Charlotte Rose: 39:29 Like you’re doing something that’s good for your body.

Chris Rose: 39:31 Right, because your system is … Just like your face. When you put a good face oil on, you know you have that moment of like ah. It feels good, it smells good, and it feels good on your skin. It’s soaks in well. You feel better having used it. Set that bar for your lubricant and all of the products going into your genitals, and just notice. And sometimes it does mean throwing out a bottle of lube that you don’t love. And that happens with other products too and that’s annoying, but it happens. A lot of online sex toy stores, and again I’ll try to link some up, sell sampler kits. Or you can collect samples from different brands so you can try like a silicon lube, and a water based lube, and an organic really clean lube that’s free of a bunch of stuff, and see what works best for you. And this again is a factor of are you using latex condoms for your sex life? Do you use silicon toys a lot? These factors will influence what kind lube you use. I will link to some lubricant resources on the show notes page of this episode. But again, de-stigmatizing lube. Never feel embarrassed to reach for extra lube, because it means you’re not aroused enough.

Chris Rose: 40:48 I’m so ready to stop getting that email that correlates, oh we had to use lube and that is some failure of arousal.
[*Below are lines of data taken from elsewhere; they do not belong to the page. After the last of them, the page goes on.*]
(* ===== verification/Idempotency.v ===== *)
(** * linkmint_idempotency: Idempotency-Key store and consumer dedupe

    [idempotency-python/src/linkmint_idempotency]: [store.py] (reserve, complete
    and release a key), [consumer.py] ([RedisDedupe], [DbDedupe]) and the way
    every route uses the store (reserve, replay or run, then complete; release
    and re-raise on an exception), as in [paylink-service/app/api/v1/paylinks.py].

    Redis is a parameter: the class [RedisLike] is what the store relies on
    (SET with NX and EX, GET, DEL), and [gmap_redis] shows it can hold.  The
    JSON text a key holds is represented by the JSON value it encodes. *)
From S2P Require Import Prelude PyText.
From Stdlib Require Import Ascii.

(** Redis at a given time (in seconds). *)
Class RedisLike (S : Type) := {
  r_get : Z → string → S → option json;
  r_set : Z → string → json → bool → Z → S → bool * S;
  r_del : string → S → S;
  (** SET NX on a live key answers nil and changes nothing. *)
  r_set_busy t k v j ex s :
    r_get t k s = Some v → r_set t k j true ex s = (false, s);
  (** Otherwise SET answers OK, the key holds the value until it expires, and
      no other key changes. *)
  r_set_free t k j nx ex s :
    nx = false ∨ r_get t k s = None →
    (r_set t k j nx ex s).1 = true ∧
    ∀ t' k', (t ≤ t')%Z → r_get t' k' (r_set t k j nx ex s).2 =
      if decide (k' = k) then (if decide (t' < t + ex)%Z then Some j else None)
      else r_get t' k' s;
  r_del_get t k k' s : r_get t k' (r_del k s) = if decide (k' = k) then None else r_get t k' s;
  (** A key that is live later was live earlier with the same value, unless it
      was written in between. *)
  r_get_anti t t' k v s : (t ≤ t')%Z → r_get t' k s = Some v → r_get t k s = Some v }.

(** The keys of Redis with their values and expiry times. *)
Notation gmap_redis := (gmap string (json * Z)).

Definition live (t : Z) (v : json * Z) : option json :=
  if decide (t < v.2)%Z then Some v.1 else None.

Definition gr_get (t : Z) (k : string) (s : gmap_redis) : option json := s !! k ≫= live t.

Definition gr_set (t : Z) (k : string) (j : json) (nx : bool) (ex : Z) (s : gmap_redis) :
    bool * gmap_redis :=
  match nx, gr_get t k s with
  | true, Some _ => (false, s)
  | _, _ => (true, <[k := (j, t + ex)%Z]> s)
  end.

#[global, refine] Instance gmap_redis_like : RedisLike gmap_redis := {
  r_get := gr_get; r_set := gr_set; r_del k s := delete k s }.
Proof.
  - intros t k v j ex s Hv. unfold gr_set. by rewrite Hv.
  - intros t k j nx ex s Hfree.
    assert (gr_set t k j nx ex s = (true, <[k := (j, t + ex)%Z]> s)) as ->.
    { unfold gr_set. destruct Hfree as [->|Hn]; [done|rewrite Hn; by destruct nx]. }
    split; [done|]. intros t' k' _. cbv [gr_get snd]. case_decide; subst.
    + by rewrite lookup_insert_eq.
    + by rewrite lookup_insert_ne.
  - intros t k k' s. unfold gr_get.
    case_decide; subst; [by rewrite lookup_delete_eq|by rewrite lookup_delete_ne].
  - intros t t' k v s Ht. unfold gr_get, live. destruct (s !! k) as [[j e]|]; simpl; [|done].
    repeat case_decide; try done. lia.
Defined.

Module Idem.
Open Scope Z_scope.

(** ** store.py *)

Inductive IdempotencyConflict := body_mismatch | in_flight.

Record CachedResponse := mkCached { http_status : Z; body : json }.

(** [d.get(k)] on a JSON object. *)
Fixpoint jget (k : string) (o : list (string * json)) : option json :=
  match o with
  | [] => None
  | (k', v) :: o' => if bool_decide (k' = k) then Some v else jget k o'
  end.

Definition dict_get (k : string) (j : json) : option json :=
  match j with JObj o => jget k o | _ => None end.

Definition pending (fp : string) : json :=
  JObj [("state", JStr "pending"); ("fp", JStr fp)].

Definition completed (fp : string) (status : Z) (b : json) : json :=
  JObj [("state", JStr "completed"); ("fp", JStr fp); ("http_status", JInt status); ("body", b)].

(** What a route raises: the store's conflict, a store record without its fields,
    FastAPI's [RequestValidationError] with the body it is about, or the action's own
    exception. *)
Inductive route_exn (E : Type) :=
| Conflict (c : IdempotencyConflict)
| StoreError (k : pyerr)
| RequestValidationError (invalid : json)
| Action (e : E).
Arguments Conflict {E} c.
Arguments StoreError {E} k.
Arguments RequestValidationError {E} invalid.
Arguments Action {E} e.

(** When the four Redis calls of one request happen. *)
Record clock := mkClock { c_set : Z; c_get : Z; c_set2 : Z; c_done : Z }.

Section store.
Context {R : Type} `{!RedisLike R}.
(** [IdempotencyStore(redis, service, ttl_seconds)] *)
Variables (service : string) (ttl : Z).

Definition _key (route key : string) : string :=
  "idem:" +:+ service +:+ ":" +:+ route +:+ ":" +:+ key.

(** [data.get("fp") != fp] *)
Definition is_str (o : option json) (s : string) : bool :=
  match o with Some (JStr s') => bool_decide (s' = s) | _ => false end.

(** [begin]: [t1] is the time of the SET, [t2] of the GET and [t3] of the
    second SET; [None] means the caller owns the key. *)
Definition begin (t1 t2 t3 : Z) (route key fp : string) (s : R) :
    outcome (IdempotencyConflict + pyerr) (option CachedResponse) * R :=
  let rkey := _key route key in
  let '(reserved, s1) := r_set t1 rkey (pending fp) true ttl s in
  if reserved then (Ok None, s1)
  else match r_get t2 rkey s1 with
  | None => (Ok None, (r_set t3 rkey (pending fp) false ttl s1).2)
  | Some data =>
      if negb (is_str (dict_get "fp" data) fp) then (Raise (inl body_mismatch), s1)
      else if is_str (dict_get "state" data) "completed" then
        match dict_get "http_status" data, dict_get "body" data with
        | Some (JInt st), Some b => (Ok (Some (mkCached st b)), s1)
        | _, _ => (Raise (inr KeyError), s1)
        end
      else (Raise (inl in_flight), s1)
  end.

Definition complete (t : Z) (route key fp : string) (st : Z) (b : json) (s : R) : R :=
  (r_set t (_key route key) (completed fp st b) false ttl s).2.

Definition release (route key : string) (s : R) : R := r_del (_key route key) s.

(** ** A route that takes an Idempotency-Key

    [action] is the service call with its state [W]; [render] the response
    body of its result.  An exception releases the key and escapes. *)
Definition idempotent_route {W E A} (c : clock) (route : string) (key : option string) (fp : string)
    (ok_status : Z) (render : A → json) (action : W → outcome E A * W) (s : R) (w : W) :
    outcome (route_exn E) (Z * json) * R * W :=
  match key with
  | Some k =>
      if truthy k then
        match begin (c_set c) (c_get c) (c_set2 c) route k fp s with
        | (Raise (inl e), s1) => (Raise (Conflict e), s1, w)
        | (Raise (inr e), s1) => (Raise (StoreError e), s1, w)
        | (Ok (Some cached), s1) => (Ok (http_status cached, body cached), s1, w)
        | (Ok None, s1) =>
            match action w with
            | (Raise e, w') => (Raise (Action e), release route k s1, w')
            | (Ok a, w') =>
                (Ok (ok_status, render a),
                 complete (c_done c) route k fp ok_status (render a) s1, w')
            end
        end
      else match action w with
           | (Raise e, w') => (Raise (Action e), s, w')
           | (Ok a, w') => (Ok (ok_status, render a), s, w')
           end
  | None => match action w with
            | (Raise e, w') => (Raise (Action e), s, w')
            | (Ok a, w') => (Ok (ok_status, render a), s, w')
            end
  end.

(** ** Lemmas *)

Lemma begin_free t1 t2 t3 route key fp s :
  r_get t1 (_key route key) s = None →
  begin t1 t2 t3 route key fp s =
    (Ok None, (r_set t1 (_key route key) (pending fp) true ttl s).2).
Proof.
  intros Hn. unfold begin.
  destruct (r_set_free t1 (_key route key) (pending fp) true ttl s) as [H1 _]; [by right|].
  destruct (r_set _ _ _ _ _ _) as [b s1]. simpl in *. by subst.
Qed.

Lemma begin_completed t1 t2 t3 route key fp fp' st b s :
  t1 ≤ t2 → r_get t2 (_key route key) s = Some (completed fp st b) →
  begin t1 t2 t3 route key fp' s =
    (if decide (fp' = fp) then Ok (Some (mkCached st b)) else Raise (inl body_mismatch), s).
Proof.
  intros Ht Hg. unfold begin.
  rewrite (r_set_busy _ _ (completed fp st b)) by by eapply r_get_anti.
  rewrite Hg. simpl. case_decide; subst; [by rewrite bool_decide_eq_true_2|].
  by rewrite bool_decide_eq_false_2.
Qed.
Bullshit. It could just mean you didn’t drink enough water that day, or you’re on a new prescription, or you ate too many pistachios, or that’s just the way your body is working right now at 55 years old, but you’re having the best sex of your life. It could be anything.

Charlotte Rose: 41:12 Or it could just feel more pleasurable to add a little bit of lube so that the sex acts feel more comfortable and pleasurable. Anything that adds to your pleasure is valuable and worthy, and it is not problematic.

Chris Rose: 41:23 And doesn’t need to be apologized for.

Charlotte Rose: 41:25 Yeah. It’s just you’re bringing your tools to the game.

Chris Rose: 41:29 Mm-hmm (affirmative).

Charlotte Rose: 41:30 That was good.

Chris Rose: 41:35 I just remembered our first night together and I had a toolbox with me.

Charlotte Rose: 41:38 Mm-hmm (affirmative).

Chris Rose: 41:39 Here we are as the Pleasure Mechanics.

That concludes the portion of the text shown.